Africa Research Center, National Chung Hsing University, 250, Kuokung Road, Taichung 40227, Taiwan.
Foods. 2020 Oct 15;9(10):1472. doi: 10.3390/foods9101472.
The dielectric properties of food materials is used to describe the interaction of foods with electromagnetic energy for food technology and engineering. To quantify the relationship between dielectric properties and influencing factors, regression analysis is used in our study. Many linear or polynomial regression equations are proposed. However, the basic assumption of the regression analysis is that data with a normal distribution and constant variance are not checked. This study uses sixteen datasets from the literature to derive the equations for dielectric properties. The dependent variables are the dielectric constant and the loss factor. The independent variables are the frequency, temperature, and moisture content.

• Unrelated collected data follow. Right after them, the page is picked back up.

(* ===== verification/Gpio.v ===== *)
(** * Pins and delays (the pin device and the busy-wait delay)

    A thread of the application acts on the board by writing and reading
    pins and by waiting.  The history of a thread is the list of those events,
    newest first; what a pin reads is given by the [world], a function of the
    history, so that a device answering on the pin is an instance of it. *)

From S2P Require Import Prelude.

(** [GET_PIN] of drv_common.h: ports A..D are 0..3, 16 pins each. *)
Definition PORT_A : Z := 0.
Definition PORT_B : Z := 1.
Definition PORT_C : Z := 2.
Definition PORT_D : Z := 3.
Definition GET_PIN (port pin : Z) : Z := 16 * port + pin.

Definition PIN_LOW : Z := 0.
Definition PIN_HIGH : Z := 1.
Definition PIN_MODE_OUTPUT : Z := 0.
Definition PIN_MODE_INPUT : Z := 1.
Definition PIN_MODE_INPUT_PULLUP : Z := 2.

Inductive event :=
| PinMode (pin mode : Z)
| PinWrite (pin value : Z)
| PinRead (pin value : Z)
| DelayUs (us : Z)
| DelayMs (ms : Z)
| PwmSet (dev channel period pulse : Z)
| PwmEnable (dev channel : Z).

Definition history := list event.

(** The level each pin reads, given what happened before. *)
Definition world := history -> Z -> Z.

Definition rt_pin_mode (pin mode : Z) (h : history) : history := PinMode pin mode :: h.
Definition rt_pin_write (pin value : Z) (h : history) : history := PinWrite pin value :: h.
Definition rt_pin_read (w : world) (pin : Z) (h : history) : Z * history :=
  (w h pin, PinRead pin (w h pin) :: h).
Definition rt_hw_us_delay (us : Z) (h : history) : history := DelayUs us :: h.
Definition rt_thread_mdelay (ms : Z) (h : history) : history := DelayMs ms :: h.

(** [rt_pwm_set] and [rt_pwm_enable] (components/drivers/misc/rt_drv_pwm.c) of
    a device that [rt_device_find] found or not: a null device is refused with
    [-RT_EIO], which the callers ignore. *)
Definition rt_pwm_set (dev : option Z) (channel period pulse : Z) (h : history) : history :=
  match dev with Some d => PwmSet d channel period pulse :: h | None => h end.
Definition rt_pwm_enable (dev : option Z) (channel : Z) (h : history) : history :=
  match dev with Some d => PwmEnable d channel :: h | None => h end.

(** ** Bits of a byte *)

Definition bits_lsb (b : Z) : list bool := (fun i => Z.testbit b (Z.of_nat i)) <$> seq 0 8.
Definition bits_msb (b : Z) : list bool := rev (bits_lsb b).

(** The byte whose bit [i] is the [i]-th element. *)
Fixpoint byte_lsb (l : list bool) : Z :=
  match l with
  | [] => 0
  | b :: l => Z.b2z b + 2 * byte_lsb l
  end.

Lemma byte_bits_lsb b : 0 <= b < 256 -> byte_lsb (bits_lsb b) = b.
Proof.
  intros Hb.
  assert (Forall (fun b => byte_lsb (bits_lsb b) = b) (Z.of_nat <$> seq 0 256)) as H.
  { repeat (constructor; [reflexivity|]). constructor. }
  rewrite Forall_forall in H. apply H.
  apply list_elem_of_fmap. exists (Z.to_nat b). split; [lia|].
  apply elem_of_seq. lia.
Qed.

Lemma bits_byte_lsb b0 b1 b2 b3 b4 b5 b6 b7 :
  bits_lsb (byte_lsb [b0; b1; b2; b3; b4; b5; b6; b7]) = [b0; b1; b2; b3; b4; b5; b6; b7].
Proof. destruct b0, b1, b2, b3, b4, b5, b6, b7; reflexivity. Qed.

(** [ref & CMD] for the one-bit mask the transmit loops use. *)
Lemma land_bit (i c : Z) : 0 <= i -> (Z.land (2 ^ i) c =? 0) = negb (Z.testbit c i).
Proof.
  intros Hi. destruct (Z.testbit c i) eqn:E; cbn.
  - apply Z.eqb_neq. intros H. apply (f_equal (fun z => Z.testbit z i)) in H.
    rewrite Z.land_spec, Z.pow2_bits_true, E, Z.bits_0 in H by lia. done.
  - apply Z.eqb_eq. apply Z.bits_inj'. intros n Hn.
    rewrite Z.land_spec, Z.bits_0. destruct (decide (n = i)) as [->|Hne].
    + by rewrite E, andb_false_r.
    + by rewrite Z.pow2_bits_false by lia.
Qed.
(* ===== verification/Ps2.v ===== *)
(** * The PS2 gamepad driver (applications/ps2.c)

    The driver bit-bangs the pad's synchronous serial protocol on four pins.
    [ps2] is the driver's global state with the history of the bus; every
    function of ps2.c is a function on it.  [bus_of] reads a history the way a
    device on the wires does (bits are sampled at the rising clock edge while
    CS is low), and [pad] is a pad that shifts out a given answer.  The
    theorems: what each command puts on the wire, and that a poll of the pad
    recovers exactly the bytes the pad answered and the key it encodes. *)

From S2P Require Import Prelude Gpio.

Module Ps2.

(** ** Pins and constants (ps2.h) *)

Definition CLK : Z := GET_PIN PORT_A 0.
Definition CS : Z := GET_PIN PORT_A 1.
Definition DO : Z := GET_PIN PORT_A 2.
Definition DI_PIN : Z := GET_PIN PORT_A 3.

Definition PSS_RX : Z := 5.
Definition PSS_RY : Z := 6.
Definition PSS_LX : Z := 7.
Definition PSS_LY : Z := 8.

(** [MASK]: PSB_SELECT .. PSB_PINK. *)
Definition MASK : list Z := [1; 2; 3; 4; 5; 6; 7; 8; 9; 10; 11; 12; 13; 14; 15; 16].
Definition Comd0 : Z := 0x01.
Definition Comd1 : Z := 0x42.

(** ** State *)

Record ps2 := mk_ps2 {
  Data : list Z;                         (* uint8_t Data[9] *)
  Handkey : Z;                           (* uint16_t *)
  PS2_LX : Z; PS2_LY : Z; PS2_RX : Z; PS2_RY : Z; PS2_KEY : Z;  (* int *)
  beep_value : Z;                        (* hardware.c *)
  hist : history
}.

Definition with_hist (f : history -> history) (s : ps2) : ps2 :=
  mk_ps2 (Data s) (Handkey s) (PS2_LX s) (PS2_LY s) (PS2_RX s) (PS2_RY s) (PS2_KEY s)
    (beep_value s) (f (hist s)).
Definition with_Data (d : list Z) (s : ps2) : ps2 :=
  mk_ps2 d (Handkey s) (PS2_LX s) (PS2_LY s) (PS2_RX s) (PS2_RY s) (PS2_KEY s)
    (beep_value s) (hist s).
Definition with_Handkey (k : Z) (s : ps2) : ps2 :=
  mk_ps2 (Data s) k (PS2_LX s) (PS2_LY s) (PS2_RX s) (PS2_RY s) (PS2_KEY s)
    (beep_value s) (hist s).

The dependent variables and frequency terms are transformed for regression analysis. The effect of other qualitative factors, such as treatment method and the position of subjects on dielectric properties, are determined using categorical testing. Then, the regression equations can be used to determine which influencing factors are important and which are not. The method can be used for other datasets of dielectric properties to classify influencing factors, including quantitative and qualitative variables.
食品材料的介电特性用于描述食品与电磁能在食品技术和工程中的相互作用。为了量化介电特性与影响因素之间的关系,我们的研究采用了回归分析。许多线性或多项式回归方程被提出。然而,回归分析的基本假设是数据具有正态分布和恒定方差,但并未进行检验。本研究使用文献中的16个数据集来推导介电特性方程。因变量是介电常数和损耗因子。自变量是频率、温度和水分含量。对因变量和频率项进行变换以进行回归分析。使用分类测试来确定其他定性因素,如处理方法和样本位置对介电特性的影响。然后,回归方程可用于确定哪些影响因素是重要的,哪些不是。该方法可用于其他介电特性数据集,以对影响因素进行分类,包括定量和定性变量。